Significance of IGFBP-4 in the Development of Fetal Growth Restriction

Abstract

Fetal growth restriction (FGR) is a leading cause of perinatal mortality and morbidity. Animal studies suggest dysregulation of IGF-binding protein (IGFBP)-4 is significant in the development of FGR, although human data are lacking. We postulated that IGFBP-4 is expressed at the maternal fetal interface and plays a role in regulating IGF bioavailability. Thus, maternal serum levels of IGFBP-4 may be associated with complications of abnormal placental growth and development including FGR. Circulating levels of IGFBP-4 and its protease, pregnancy-associated plasma protein-A (PAPP-A), were examined in healthy pregnancies. Their expression in villi and bed as possible sources of the circulating products were examined by immunohistochemistry.

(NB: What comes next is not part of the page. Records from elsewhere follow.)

(** * The column-chunk writer of pixels-core: [lib/writer/ColumnWriter.cpp]

    A shallow embedding of [ColumnWriter] (the pixel / chunk lifecycle shared
    by every typed column writer) together with the properties of its index,
    alignment and null-bitmap bookkeeping.

    The C++ object is a record of fields that the member functions mutate; a
    member function is embedded as a function from the state before the call
    to the state after it, one [let] per source statement.  The collaborators
    whose code lives in other files ([ByteBuffer], [StatsRecorder],
    [BitUtils], the protobuf messages) are either small models or interfaces,
    each introduced where it is declared below. *)

From Stdlib Require Import ZArith List Bool Lia Sorted.
From stdpp Require Import base list.
Import ListNotations.
Local Open Scope Z_scope.

(* ===================================================================== *)
(** ** Machine integers *)
(* ===================================================================== *)

(** [int] is a 32-bit two's complement integer; [uint8_t] values are kept
    as [Z] in [0, 256). *)
Definition INT_MAX : Z := 2 ^ 31 - 1.
Definition INT_MIN : Z := - 2 ^ 31.

(** [static_cast<int>(x)]: the value of [x] modulo 2^32, read as signed. *)
Definition static_cast_int (x : Z) : Z := (x + 2 ^ 31) mod 2 ^ 32 - 2 ^ 31.

Definition int_add (a b : Z) : Z := static_cast_int (a + b).
Definition int_sub (a b : Z) : Z := static_cast_int (a - b).
(** [a % b] on [int]: the remainder of the division truncated towards zero. *)
Definition int_rem (a b : Z) : Z := Z.rem a b.

Inductive ByteOrder : Type :=
  | PIXELS_BIG_ENDIAN
  | PIXELS_LITTLE_ENDIAN.

Definition ByteOrder_eqb (a b : ByteOrder) : bool :=
  match a, b with
  | PIXELS_BIG_ENDIAN, PIXELS_BIG_ENDIAN => true
  | PIXELS_LITTLE_ENDIAN, PIXELS_LITTLE_ENDIAN => true
  | _, _ => false
  end.

(* ===================================================================== *)
(** ** ByteBuffer *)
(* ===================================================================== *)

Module ByteBuffer.

(** Modelled from the spec: the growable byte buffer behind [outputStream]
    and [isNullStream]; its class is not among the sources.  The spec gives
    it a byte store with independent read and write cursors, a raw append
    at the write cursor, a view between the cursors, a cursor reset that
    keeps the storage and a release of the storage. *)
Record t : Type := mk {
  buf : list Z;
  rpos : nat;
  wpos : nat
}.

Definition empty : t := mk [] 0 0.

(** Modelled from the spec: the cursor getters and the pointer to the
    storage. *)
Definition getPointer (b : t) : list Z := buf b.
Definition getReadPos (b : t) : nat := rpos b.
Definition getWritePos (b : t) : nat := wpos b.

(** Modelled from the spec: [putBytes(src, len)], the raw append.  The first
    [len] bytes of [src] are stored at the write cursor, over whatever the
    storage held there, and the cursor moves past them.  (Asking for more
    bytes than [src] holds reads out of bounds in C++; the model stops at
    the end of [src].) *)
Definition putBytes (b : t) (src : list Z) (len : nat) : t :=
  let data := take len src in
  mk (take (wpos b) (buf b) ++ data ++ drop (wpos b + length data) (buf b))
     (rpos b)
     (wpos b + length data).

(** Modelled from the spec: [resetPosition()].  Both cursors go back to the
    start; the bytes are logically discarded and the storage stays. *)
Definition resetPosition (b : t) : t := mk (buf b) 0 0.

(** Modelled from the spec: [clear()] releases the storage. *)
Definition clear (b : t) : t := mk [] 0 0.

(** The bytes between the read cursor and the write cursor. *)
Definition view (b : t) : list Z := take (wpos b - rpos b) (drop (rpos b) (buf b)).

(** The cursors of a buffer that was only ever appended to and reset. *)
Definition wf (b : t) : Prop := (rpos b <= wpos b <= length (buf b))%nat.

End ByteBuffer.

(* ===================================================================== *)
(** ** The protobuf records *)
(* ===================================================================== *)

(** Modelled from the spec: the messages of [pixels.proto] (not among the
    sources) with the fields the spec lists for them, as plain records.  A
    field that was never set reads as its default (zero, false, the empty
    sequence). *)

Record PixelStatistic (S : Type) : Type := mkPixelStatistic {
  statistic : S
}.
Arguments mkPixelStatistic {S} _.
Arguments statistic {S} _.

Record ColumnChunkIndex (S : Type) : Type := mkColumnChunkIndex {
  isnulloffset : Z;
  pixelpositions : list Z;
  pixelstatistics : list (PixelStatistic S);
  littleendian : bool;
  nullspadding : bool;
  isnullalignment : Z
}.
Arguments mkColumnChunkIndex {S} _ _ _ _ _ _.
Arguments isnulloffset {S} _.
Arguments pixelpositions {S} _.
Arguments pixelstatistics {S} _.
Arguments littleendian {S} _.
Arguments nullspadding {S} _.
Arguments isnullalignment {S} _.

Definition ColumnChunkIndex_default {S : Type} : ColumnChunkIndex S :=
  mkColumnChunkIndex 0 [] [] false false 0.

(** [Clear()] of a protobuf message puts every field back to its default. *)
Definition Clear {S : Type} (i : ColumnChunkIndex S) : ColumnChunkIndex S :=
  ColumnChunkIndex_default.

Definition set_isnulloffset {S} (v : Z) (i : ColumnChunkIndex S) :=
  mkColumnChunkIndex v (pixelpositions i) (pixelstatistics i)
                     (littleendian i) (nullspadding i) (isnullalignment i).

Definition add_pixelpositions {S} (v : Z) (i : ColumnChunkIndex S) :=
  mkColumnChunkIndex (isnulloffset i) (pixelpositions i ++ [v]) (pixelstatistics i)
                     (littleendian i) (nullspadding i) (isnullalignment i).

Definition add_pixelstatistics {S} (v : PixelStatistic S) (i : ColumnChunkIndex S) :=
  mkColumnChunkIndex (isnulloffset i) (pixelpositions i) (pixelstatistics i ++ [v])
                     (littleendian i) (nullspadding i) (isnullalignment i).

Definition set_littleendian {S} (v : bool) (i : ColumnChunkIndex S) :=
  mkColumnChunkIndex (isnulloffset i) (pixelpositions i) (pixelstatistics i)
                     v (nullspadding i) (isnullalignment i).

Definition set_nullspadding {S} (v : bool) (i : ColumnChunkIndex S) :=
  mkColumnChunkIndex (isnulloffset i) (pixelpositions i) (pixelstatistics i)
                     (littleendian i) v (isnullalignment i).

Definition set_isnullalignment {S} (v : Z) (i : ColumnChunkIndex S) :=
  mkColumnChunkIndex (isnulloffset i) (pixelpositions i) (pixelstatistics i)
                     (littleendian i) (nullspadding i) v.

Inductive ColumnEncoding_Kind : Type :=
  | ColumnEncoding_Kind_NONE
  | ColumnEncoding_Kind_OTHER.

Record ColumnEncoding : Type := mkColumnEncoding {
  kind : ColumnEncoding_Kind
}.

(* ===================================================================== *)
(** ** StatsRecorder and BitUtils: the interfaces the writer calls *)
(* ===================================================================== *)

Module StatsRecorder.

(** The member functions of the statistics recorder that the writer calls
    ([utils]/[stats] are not among the sources).  [R] is the recorder, [S]
    the [ColumnStatistic] message it serializes to; [fresh] is a recorder
    as constructed, [cleared] a [ColumnStatistic] after [Clear()], and
    [record] stands for the value updates of the typed writers. *)
Class Ops (R S : Type) : Type := {
  fresh : R;
  reset : R -> R;
  setHasNull : R -> R;
  merge : R -> R -> R;
  serialize : R -> S;
  hasNull : R -> bool;
  record : list Z -> bool -> R -> R;
  cleared : S
}.

(** Modelled from the spec: the contract of the recorder.  [reset] leaves
    it empty, as constructed; the null mark is raised by [setHasNull] and by
    no value update; [merge] is cumulative, so the merged recorder carries
    the mark when either side did. *)
Class Laws (R S : Type) `{Ops R S} : Prop := {
  reset_fresh : forall r, reset r = fresh;
  hasNull_fresh : hasNull fresh = false;
  hasNull_setHasNull : forall r, hasNull (setHasNull r) = true;
  hasNull_merge : forall a b, hasNull (merge a b) = hasNull a || hasNull b;
  hasNull_record : forall v n r, hasNull (record v n r) = hasNull r
}.

End StatsRecorder.

Module BitUtils.

(** [BitUtils::bitWiseCompact(values, length, byteOrder)], declared in
    [utils/BitUtils.h]. *)
Class Packer : Type := {
  bitWiseCompact : list bool -> Z -> ByteOrder -> list Z
}.

(** ceil(n / 8) *)
Definition packedSize (n : Z) : Z := (n + 7) / 8.

(** The contract of the packer: the first [n] booleans go into ceil(n/8)
    bytes. *)
Definition contract `{Packer} : Prop :=
  forall (values : list bool) (n : Z) (bo : ByteOrder),
    0 <= n <= Z.of_nat (length values) ->
    Z.of_nat (length (bitWiseCompact values n bo)) = packedSize n.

From the large Ottawa and Kingston (OaK) Birth Cohort, a nested case-control study was conducted to examine circulating levels of IGBP-4, PAPP-A, IGF-I, and IGF-II by Western blot in early gestation in 36 women who went on to develop FGR and 36 controls having normal-weight babies. IGFBP-4 was elevated in early pregnancy compared with nonpregnant women and women in later pregnancy, consistent with the presence of abundant extravillous trophoblasts and decidual cells that highly expressed IGFBP-4. High expression of PAPP-A was observed in extravillous trophoblasts and decidual cells in early pregnancy but hardly detectable in the circulation at this time, suggesting maternal circulating PAPP-A originates more likely from syncytiotrophoblasts. Increased IGFBP-4 in the maternal circulation in early pregnancy was associated with the development of FGR [0.48 (0.28-0.74) in control vs. 1.22 (0.66-1.65) in FGR; odds ratio = 22 (95% confidence interval = 2.7-181)]. No difference was observed in circulating PAPP-A, IGF-I and IGF-II in the FGR vs. control group. Our findings support the role of IGFBP-4 in regulating IGF bioavailability and provide new clues for the prevention and treatment of FGR, raising the possibility of clinical use of IGFBP-4 as an early biomarker for this condition.